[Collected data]
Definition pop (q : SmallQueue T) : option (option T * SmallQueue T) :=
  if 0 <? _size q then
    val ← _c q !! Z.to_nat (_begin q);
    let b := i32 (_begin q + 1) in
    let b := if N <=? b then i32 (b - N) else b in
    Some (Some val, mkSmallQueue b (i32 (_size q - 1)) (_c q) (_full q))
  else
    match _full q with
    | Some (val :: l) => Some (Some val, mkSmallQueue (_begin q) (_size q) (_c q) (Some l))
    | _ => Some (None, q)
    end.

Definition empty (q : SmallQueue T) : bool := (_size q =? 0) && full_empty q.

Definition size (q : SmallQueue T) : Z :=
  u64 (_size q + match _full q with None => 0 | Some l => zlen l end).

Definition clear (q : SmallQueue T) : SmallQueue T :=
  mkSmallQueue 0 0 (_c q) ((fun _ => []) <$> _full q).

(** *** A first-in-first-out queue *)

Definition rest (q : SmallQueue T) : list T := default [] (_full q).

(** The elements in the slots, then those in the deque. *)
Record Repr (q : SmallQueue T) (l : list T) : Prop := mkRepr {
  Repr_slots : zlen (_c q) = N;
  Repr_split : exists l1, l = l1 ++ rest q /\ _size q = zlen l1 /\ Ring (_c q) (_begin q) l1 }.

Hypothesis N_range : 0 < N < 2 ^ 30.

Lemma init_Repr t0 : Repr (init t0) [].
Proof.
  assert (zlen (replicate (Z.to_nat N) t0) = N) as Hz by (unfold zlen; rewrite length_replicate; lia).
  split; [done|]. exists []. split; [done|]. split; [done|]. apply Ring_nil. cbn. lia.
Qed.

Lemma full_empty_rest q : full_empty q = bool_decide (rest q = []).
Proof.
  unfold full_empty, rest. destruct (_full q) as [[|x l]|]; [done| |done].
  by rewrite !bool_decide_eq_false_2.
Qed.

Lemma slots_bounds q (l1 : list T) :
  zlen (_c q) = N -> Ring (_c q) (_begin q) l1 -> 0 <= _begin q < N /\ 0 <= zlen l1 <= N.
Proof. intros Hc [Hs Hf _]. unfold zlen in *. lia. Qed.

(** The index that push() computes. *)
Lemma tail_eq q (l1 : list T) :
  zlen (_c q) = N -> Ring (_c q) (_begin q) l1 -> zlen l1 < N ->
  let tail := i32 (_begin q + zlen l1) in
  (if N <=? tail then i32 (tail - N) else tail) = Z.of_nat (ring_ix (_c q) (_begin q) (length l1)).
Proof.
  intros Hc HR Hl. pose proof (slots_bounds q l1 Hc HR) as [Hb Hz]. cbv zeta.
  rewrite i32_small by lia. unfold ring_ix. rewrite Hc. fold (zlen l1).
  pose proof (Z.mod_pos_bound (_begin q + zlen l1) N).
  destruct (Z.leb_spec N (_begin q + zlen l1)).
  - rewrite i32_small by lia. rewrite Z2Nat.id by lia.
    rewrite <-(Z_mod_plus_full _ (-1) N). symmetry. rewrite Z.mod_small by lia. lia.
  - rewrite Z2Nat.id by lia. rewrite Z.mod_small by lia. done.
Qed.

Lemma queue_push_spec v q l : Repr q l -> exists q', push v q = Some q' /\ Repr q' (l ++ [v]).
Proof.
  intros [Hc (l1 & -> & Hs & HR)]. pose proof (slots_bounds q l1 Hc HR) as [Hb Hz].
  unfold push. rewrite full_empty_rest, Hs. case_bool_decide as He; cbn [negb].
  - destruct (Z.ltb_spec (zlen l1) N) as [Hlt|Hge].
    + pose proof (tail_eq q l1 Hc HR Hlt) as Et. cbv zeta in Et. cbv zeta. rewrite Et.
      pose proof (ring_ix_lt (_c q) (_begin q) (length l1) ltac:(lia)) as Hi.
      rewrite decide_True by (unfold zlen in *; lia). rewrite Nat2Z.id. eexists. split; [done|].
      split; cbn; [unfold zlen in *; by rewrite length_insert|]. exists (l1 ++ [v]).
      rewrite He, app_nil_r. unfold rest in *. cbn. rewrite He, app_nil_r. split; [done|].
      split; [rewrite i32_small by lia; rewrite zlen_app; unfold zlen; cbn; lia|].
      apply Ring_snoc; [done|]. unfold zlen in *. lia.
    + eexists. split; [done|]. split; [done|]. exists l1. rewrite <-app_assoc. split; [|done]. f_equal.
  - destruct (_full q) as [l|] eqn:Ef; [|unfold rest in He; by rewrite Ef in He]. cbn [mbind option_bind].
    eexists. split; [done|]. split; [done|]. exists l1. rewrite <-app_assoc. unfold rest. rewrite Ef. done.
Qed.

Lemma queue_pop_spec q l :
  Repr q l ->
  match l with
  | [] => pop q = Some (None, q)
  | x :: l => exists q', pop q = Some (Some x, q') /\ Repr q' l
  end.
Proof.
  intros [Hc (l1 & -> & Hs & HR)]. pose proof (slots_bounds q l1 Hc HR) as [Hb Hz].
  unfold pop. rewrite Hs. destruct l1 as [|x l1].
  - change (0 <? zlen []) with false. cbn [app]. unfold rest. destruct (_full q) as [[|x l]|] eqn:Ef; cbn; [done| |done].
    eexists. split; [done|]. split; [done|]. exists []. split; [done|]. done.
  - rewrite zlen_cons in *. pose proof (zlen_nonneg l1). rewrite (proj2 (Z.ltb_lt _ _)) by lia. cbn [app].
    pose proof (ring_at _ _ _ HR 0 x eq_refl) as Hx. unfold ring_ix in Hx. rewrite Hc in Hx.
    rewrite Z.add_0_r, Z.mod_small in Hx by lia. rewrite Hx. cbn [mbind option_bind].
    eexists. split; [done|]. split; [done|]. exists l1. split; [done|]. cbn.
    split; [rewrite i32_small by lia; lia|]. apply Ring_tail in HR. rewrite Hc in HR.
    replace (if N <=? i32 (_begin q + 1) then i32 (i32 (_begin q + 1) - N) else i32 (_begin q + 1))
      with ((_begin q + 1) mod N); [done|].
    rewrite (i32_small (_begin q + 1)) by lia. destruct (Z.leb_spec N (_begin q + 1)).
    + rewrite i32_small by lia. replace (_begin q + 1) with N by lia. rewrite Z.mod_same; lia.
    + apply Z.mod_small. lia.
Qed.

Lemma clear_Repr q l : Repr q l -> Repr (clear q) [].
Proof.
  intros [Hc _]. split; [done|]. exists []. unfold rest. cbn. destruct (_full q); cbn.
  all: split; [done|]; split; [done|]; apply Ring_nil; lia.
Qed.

---

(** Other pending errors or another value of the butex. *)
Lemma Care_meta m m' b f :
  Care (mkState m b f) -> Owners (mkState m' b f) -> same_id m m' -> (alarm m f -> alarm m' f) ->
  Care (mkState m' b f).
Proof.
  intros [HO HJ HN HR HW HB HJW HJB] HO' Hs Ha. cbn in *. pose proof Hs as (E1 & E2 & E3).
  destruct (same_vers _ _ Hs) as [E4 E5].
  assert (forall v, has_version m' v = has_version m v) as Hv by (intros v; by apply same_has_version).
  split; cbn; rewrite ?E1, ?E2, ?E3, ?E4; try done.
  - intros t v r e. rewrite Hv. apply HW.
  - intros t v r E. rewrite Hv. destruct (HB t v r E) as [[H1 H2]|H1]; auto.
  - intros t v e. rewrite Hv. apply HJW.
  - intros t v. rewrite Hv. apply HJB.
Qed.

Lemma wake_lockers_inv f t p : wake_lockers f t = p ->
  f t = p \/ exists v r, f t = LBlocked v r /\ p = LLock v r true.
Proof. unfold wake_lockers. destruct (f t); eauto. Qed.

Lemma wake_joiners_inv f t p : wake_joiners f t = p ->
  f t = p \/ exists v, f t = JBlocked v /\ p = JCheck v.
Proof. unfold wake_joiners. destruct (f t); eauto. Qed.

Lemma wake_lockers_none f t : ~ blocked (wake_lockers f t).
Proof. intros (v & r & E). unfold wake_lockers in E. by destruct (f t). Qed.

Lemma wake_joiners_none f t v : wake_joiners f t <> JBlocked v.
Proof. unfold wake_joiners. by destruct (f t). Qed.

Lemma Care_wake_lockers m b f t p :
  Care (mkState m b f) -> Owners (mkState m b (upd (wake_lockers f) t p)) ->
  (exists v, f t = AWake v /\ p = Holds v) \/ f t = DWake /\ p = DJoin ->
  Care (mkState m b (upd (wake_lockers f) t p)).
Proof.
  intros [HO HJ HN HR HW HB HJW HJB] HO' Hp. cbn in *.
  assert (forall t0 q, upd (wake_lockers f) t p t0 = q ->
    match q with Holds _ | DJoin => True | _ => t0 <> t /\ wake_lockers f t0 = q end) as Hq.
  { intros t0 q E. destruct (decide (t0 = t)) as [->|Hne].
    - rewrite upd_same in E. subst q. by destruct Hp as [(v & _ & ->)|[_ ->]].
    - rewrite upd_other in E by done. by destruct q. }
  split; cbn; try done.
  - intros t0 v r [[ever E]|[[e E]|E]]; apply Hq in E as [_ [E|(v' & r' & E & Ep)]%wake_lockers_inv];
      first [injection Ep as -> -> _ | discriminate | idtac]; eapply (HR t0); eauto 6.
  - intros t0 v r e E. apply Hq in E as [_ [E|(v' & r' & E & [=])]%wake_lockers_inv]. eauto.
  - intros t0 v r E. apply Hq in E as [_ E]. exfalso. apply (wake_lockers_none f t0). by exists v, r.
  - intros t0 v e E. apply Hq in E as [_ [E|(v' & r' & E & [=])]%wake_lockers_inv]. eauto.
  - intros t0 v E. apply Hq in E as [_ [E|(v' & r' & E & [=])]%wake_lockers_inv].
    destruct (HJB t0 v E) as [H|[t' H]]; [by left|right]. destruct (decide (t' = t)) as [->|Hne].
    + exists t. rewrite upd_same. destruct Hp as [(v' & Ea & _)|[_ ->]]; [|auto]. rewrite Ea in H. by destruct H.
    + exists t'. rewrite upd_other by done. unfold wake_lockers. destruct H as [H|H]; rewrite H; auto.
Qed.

Exercise goal — Of the lines above, retype only those from the line containing "Definition pop (q" through the line containing "Definition clear (q", including both, exactly.

Result below —
Definition pop (q : SmallQueue T) : option (option T * SmallQueue T) :=
  if 0 <? _size q then
    val ← _c q !! Z.to_nat (_begin q);
    let b := i32 (_begin q + 1) in
    let b := if N <=? b then i32 (b - N) else b in
    Some (Some val, mkSmallQueue b (i32 (_size q - 1)) (_c q) (_full q))
  else
    match _full q with
    | Some (val :: l) => Some (Some val, mkSmallQueue (_begin q) (_size q) (_c q) (Some l))
    | _ => Some (None, q)
    end.

Definition empty (q : SmallQueue T) : bool := (_size q =? 0) && full_empty q.

Definition size (q : SmallQueue T) : Z :=
  u64 (_size q + match _full q with None => 0 | Some l => zlen l end).

Definition clear (q : SmallQueue T) : SmallQueue T :=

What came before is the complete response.